▼▼▼

(* ===== verification/RekeyCommand.v ===== *)
(** * The rekey command that the test client prints

    The last line of a first run's report is a command to rekey the session
    with ([server/handshake-server/src/bin/test-client.rs], the end of [main]).
    This file runs both: the first run against the server, and then the printed
    command, its [<vk>] filled in, against the server as the first run left it. *)

From S2P Require Import Prelude Utf8 Io Fs Strings Net ServerWire WireParity Primitives.
From S2P Require Import Registry RegistryFacts Tunnel ServerHandshake Server ServerFacts.
From S2P Require Import Agreement EndToEnd TestClient.

(** ** The two command lines *)

Definition first_args (addr vk : rstring) (a : AlgoCode) : list rstring :=
  [addr; vk; lit "--algo"; algo_text a].

Section commands.
Context `{C : Codecs}.

(** The arguments of the printed command: no [--algo] among them. *)
Definition rekey_command (addr vk : rstring) (session_id : arr 16) (wg_private : arr 32) : list rstring :=
  [addr; vk; lit "--rekey"; lit "--session"; hex_encode (arr_list session_id);
   lit "--wg-key"; b64_encode (arr_list wg_private)].

Definition blank_separated (words : list rstring) : bytes :=
  match words with
  | [] => []
  | w :: words => str_bytes w ++ concat (map (fun w => x20 :: str_bytes w) words)
  end.

(** The line of the report. *)
Definition rekey_line (r : Report) : bytes :=
  text "  " ++ blank_separated
    (lit "test-client" :: rekey_command (rp_hs_addr r) (lit "<vk>") (cf_session_id (rp_finish r)) (rp_wg_private r)).

Lemma printed_last r : rp_rekey r = false -> list.last (printed r) = Some (rekey_line r).
Proof.
  intros H. unfold printed. rewrite H. unfold handshake_report.
  unfold rekey_line, blank_separated, rekey_command. cbn [list.last app wg_quick_config map concat].
  by rewrite app_nil_r.
Qed.

Lemma parse_first debug_value addr vk a :
  parse debug_value (first_args addr vk a) = Ok (Build_Args addr vk a None false None None).
Proof. destruct a; vm_compute; reflexivity. Qed.

Lemma parse_command debug_value addr vk sid priv :
  parse debug_value (rekey_command addr vk sid priv) =
    Ok (Build_Args addr vk MlKem768 None true (Some (hex_encode (arr_list sid))) (Some (b64_encode (arr_list priv)))).
Proof. vm_compute. reflexivity. Qed.

End commands.

(** The entry that a handshake leaves. *)
Lemma upsert_entry now pk a sid r slot r' :
  upsert_handshake now pk a sid r = (Ok slot, r') ->
  exists p, inner r' !! pk = Some p /\ session_id p = sid /\ algo p = a /\ rekeys p = 0 /\
            slot = {| slot_session_id := sid; slot_assigned_ip := Registry.assigned_ip p |}.
Proof.
  unfold upsert_handshake. repeat case_match; intros H'; try discriminate H'; injection H' as <- <-;
    (eexists; split; [apply lookup_insert_eq | done]).
Qed.

Lemma rekey_downgrade now k p a rg :
  inner rg !! k = Some p -> algo_ltb a (algo p) = true ->
  registry_rekey now k (session_id p) a rg = (Err Downgrade, rg).
Proof. intros Hp Ha. unfold registry_rekey. by rewrite Hp, bool_decide_true, Ha by done. Qed.

(** ** The theorem *)

(** C8. The command that the test client prints does rekey, but not at the
    strongest level.  After a first run at level [a] the last printed line is
    the command with session id and WireGuard key filled in.  Run against the
    server as the first run left it, it sends the default level: up to ML-KEM-768
    the rekey succeeds, for the same session and address, and the PSK reported is
    the one the server installed; after a run at ML-KEM-1024 the server refuses it as a
    downgrade, keeping registry, interface and disk, and the client fails. *)
Theorem printed_command_rekeys {P : Primitives} {L : PrimitiveLaws P} {C : Codecs} {CL : CodecLaws C} {W}
    {I : PskInstaller W} debug_value debug ctx addr a d td d2 td2 rg reg slot wg0 dk dsk re re' :
  let k := x25519_base (td_wg td) in
  let sid := cn_session_id d in
  let vk := hex_encode (verifying_key_bytes (ctx_identity ctx)) in
  let dk1 := (persist reg dk).2 in
  cn_timeouts d = Ok tt -> td_connect td = Ok tt -> td_timeouts td = Ok tt ->
  cn_timeouts d2 = Ok tt -> td_connect td2 = Ok tt -> td_timeouts td2 = Ok tt ->
  upsert_handshake (cn_now d) k a sid rg = (Ok slot, reg) ->
  (forall psk b w, (install k psk (slot_assigned_ip slot) b w).1 = Ok tt) ->
  exists to_server to_client rep wg1 to_server2 to_client2,
    handle_connection debug ctx d (Build_World (opened to_server re) rg wg0 dk) =
      (Ok (Server.Handshake sid), Build_World (Stream [] re to_client []) reg wg1 dk1) /\
    main debug_value debug (first_args addr vk a) td {| t_disk := dsk; t_conn := opened to_client re' |} =
      (Ok rep, {| t_disk := dsk; t_conn := Stream [] re' to_server [] |}) /\
    list.last (printed rep) =
      Some (text "  " ++ blank_separated (lit "test-client" :: rekey_command addr (lit "<vk>") sid (td_wg td))) /\
    let '(answer, world) :=
      handle_connection debug ctx d2 (Build_World (opened to_server2 re) reg wg1 dk1) in
    let '(told, terminal) :=
      main debug_value debug (rekey_command addr vk sid (td_wg td)) td2
        {| t_disk := dsk; t_conn := opened to_client2 re' |} in
    conn world = Stream [] re to_client2 [] /\
    terminal = {| t_disk := dsk; t_conn := Stream [] re' to_server2 [] |} /\
    if algo_ltb MlKem768 a then
      answer = Ok (Server.Rejected x05) /\ world = Build_World (conn world) reg wg1 dk1 /\
      told = Err (server_error {| code := x05; message := lit "rekey may not downgrade the algorithm" |})
    else
      answer = Ok (Server.Rekey sid) /\
      (exists p, inner (registry world) !! k = Some p /\ session_id p = sid /\ algo p = MlKem768 /\ rekeys p = 1) /\
      disk world = (persist (registry world) dk1).2 /\
      exists rep2, told = Ok rep2 /\ cf_session_id (rp_finish rep2) = sid /\
        ServerWire.assigned_ip (rp_server rep2) = ServerWire.assigned_ip (rp_server rep) /\
        install k (psk (rp_keys rep2)) (slot_assigned_ip slot) MlKem768 wg1 = (Ok tt, wg world).
Proof.
  intros k sid vk dk1 Ht Hc1 Ht1 Ht2 Hc2 Htt2 Hup Hinst.
  destruct (upsert_entry _ _ _ _ _ _ _ Hup) as (p & Hp & Hpsid & Hpa & Hpr & ->). cbn [slot_assigned_ip] in Hinst.
  destruct (client_hello_fields a (td_nonce td) k (td_x td) (td_kem td)) as (Hwg & Halg & _).
  destruct (exchange_taken debug ctx d a (td_nonce td) k (td_x td) (td_kem td) None
    {| slot_session_id := sid; slot_assigned_ip := Registry.assigned_ip p |} reg rg wg0 dk re re')
    as (ts & tc & ks & fin & sf & wg1 & Hserver & Hclient & _ & Hsid & Hip); [done| |done|done|].
  { unfold registry_step. by rewrite Hwg, Halg. }
  destruct (client_hello_fields MlKem768 (td_nonce td2) k (td_x td2) (td_kem td2)) as (Hwg2 & Halg2 & _).
  pose proof (client_main_run debug_value debug (first_args addr vk a) addr a _ None td dsk (opened tc re')
    (parse_first _ _ _ _) Hc1 Ht1) as Hfirst.
  cbn [fmap option_fmap option_map] in Hfirst. fold k in Hfirst. rewrite Hclient in Hfirst.
  exists ts, tc. do 2 eexists.
  assert (Hrun := fun c => client_main_run debug_value debug (rekey_command addr vk sid (td_wg td)) addr MlKem768 _
    (Some (sid, td_wg td)) td2 dsk c (parse_command _ _ _ _ _) Hc2 Htt2).
  cbn [fmap option_fmap option_map compose fst snd] in Hrun. fold k in Hrun.
  destruct (algo_ltb MlKem768 a) eqn:Elt.
  - pose proof (exchange_refused debug ctx d2 MlKem768 (td_nonce td2) k (td_x td2) (td_kem td2) (Some sid)
      Downgrade reg reg wg1 dk1 re re') as H. cbn [registry_reject_code] in H.
    destruct H as (ts2 & tc2 & Hserver2 & Hclient2); [done| |].
    { unfold registry_step. rewrite Hwg2, Halg2, <- Hpsid. apply (rekey_downgrade _ _ p); [done|]. by rewrite Hpa. }
    exists ts2, tc2. split; [exact Hserver|]. split; [exact Hfirst|]. split.
    { rewrite printed_last by done. unfold rekey_line, report_of. cbn [rp_hs_addr rp_finish rp_wg_private]. by rewrite Hsid. }
    rewrite Hserver2, Hrun, Hclient2. done.
  - destruct (exchange_taken debug ctx d2 MlKem768 (td_nonce td2) k (td_x td2) (td_kem td2) (Some sid)
      {| slot_session_id := sid; slot_assigned_ip := Registry.assigned_ip p |}
      (set_inner (<[k := rekeyed (cn_now d2) MlKem768 p]> (inner reg)) reg) reg wg1 dk1 re re')
      as (ts2 & tc2 & ks2 & fin2 & sf2 & wg2 & Hserver2 & Hclient2 & Hi & Hsid2 & Hip2); [done| |done|done|].
    { unfold registry_step. rewrite Hwg2, Halg2, <- Hpsid. apply rekey_run; [done|]. by rewrite Hpa. }
    exists ts2, tc2. split; [exact Hserver|]. split; [exact Hfirst|]. split.
    { rewrite printed_last by done. unfold rekey_line, report_of. cbn [rp_hs_addr rp_finish rp_wg_private]. by rewrite Hsid. }
    rewrite Hserver2, Hrun, Hclient2. split; [done|]. split; [done|]. split; [done|]. split.
    { eexists. split; [apply lookup_insert_eq|]. cbn. by rewrite Hpr. }
    split; [done|]. eexists. split; [done|]. split; [done|]. split; [|done]. cbn in *. congruence.
Qed.

(** ** Witness *)

(** After a first run at ML-KEM-1024, on the sample server. *)
Lemma printed_command_rekeys_witness :
  exists (r : Registry) (w : WgTable.table) dk input terminal,
    main (P := Toy.prims) (C := ToyCodecs.codecs) (fun _ => lit "value") (fun _ => lit "message")
      (rekey_command (C := ToyCodecs.codecs) (lit "vpn:51821")
         (hex_encode (Codecs := ToyCodecs.codecs) (verifying_key_bytes (P := Toy.prims) toy_identity)) (sid x51) (key x61))
      sample_test {| t_disk := mkfs ∅; t_conn := opened input eof |} =
      (Err (server_error {| code := x05; message := lit "rekey may not downgrade the algorithm" |}), terminal) /\
    size (inner r) = 1%nat /\
    exists to_server, (handle_connection (C := ToyCodecs.codecs) (I := WgTable.installer) (fun _ => lit "message")
      sample_ctx sample_draws (Build_World (opened to_server eof) r w dk)).1 = Ok (Server.Rejected x05).
Proof.
  destruct (upsert_handshake 5 (x25519_base (Primitives := Toy.prims) (key x61)) MlKem1024 (sid x51)
    (Registry_new sample_base 64)) as [[slot|] reg] eqn:Hup; [|vm_compute in Hup; discriminate].
  assert (Hsize : size (inner reg) = 1%nat).
  { change reg with (Ok (E := RegistryError) slot, reg).2. rewrite <- Hup. vm_compute. reflexivity. }
  edestruct (printed_command_rekeys (L := Toy.laws) (CL := ToyCodecs.laws) (I := WgTable.installer)
    (fun _ => lit "value") (fun _ => lit "message") sample_ctx (lit "vpn:51821") MlKem1024
    sample_draws sample_test sample_draws sample_test (Registry_new sample_base 64) reg slot ∅ (mkfs ∅) (mkfs ∅) eof eof)
    as (ts & tc & rep & w & ts2 & tc2 & _ & _ & _ & H).
  - reflexivity.
  - reflexivity.
  - reflexivity.
  - reflexivity.
  - reflexivity.
  - reflexivity.
  - exact Hup.
  - intros psk b w. reflexivity.
  - destruct (handle_connection _ _ _ _) as [answer world] eqn:Es. destruct (main _ _ _ _ _) as [told terminal] eqn:Em.
    destruct H as (_ & _ & Ha & _ & Ht). subst answer told.
    exists reg, w, (persist (C := ToyCodecs.codecs) reg (mkfs ∅)).2, tc2, terminal. split; [exact Em|]. split; [exact Hsize|].
    exists ts2. by rewrite Es.
Defined.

▲▲▲

PROBLEM DESCRIPTION: The word "Hpsid" appears in some of the lines above. Copy those lines.

YOUR SOLUTION:
  destruct (upsert_entry _ _ _ _ _ _ _ Hup) as (p & Hp & Hpsid & Hpa & Hpr & ->). cbn [slot_assigned_ip] in Hinst.
    { unfold registry_step. rewrite Hwg2, Halg2, <- Hpsid. apply (rekey_downgrade _ _ p); [done|]. by rewrite Hpa. }
    { unfold registry_step. rewrite Hwg2, Halg2, <- Hpsid. apply rekey_run; [done|]. by rewrite Hpa. }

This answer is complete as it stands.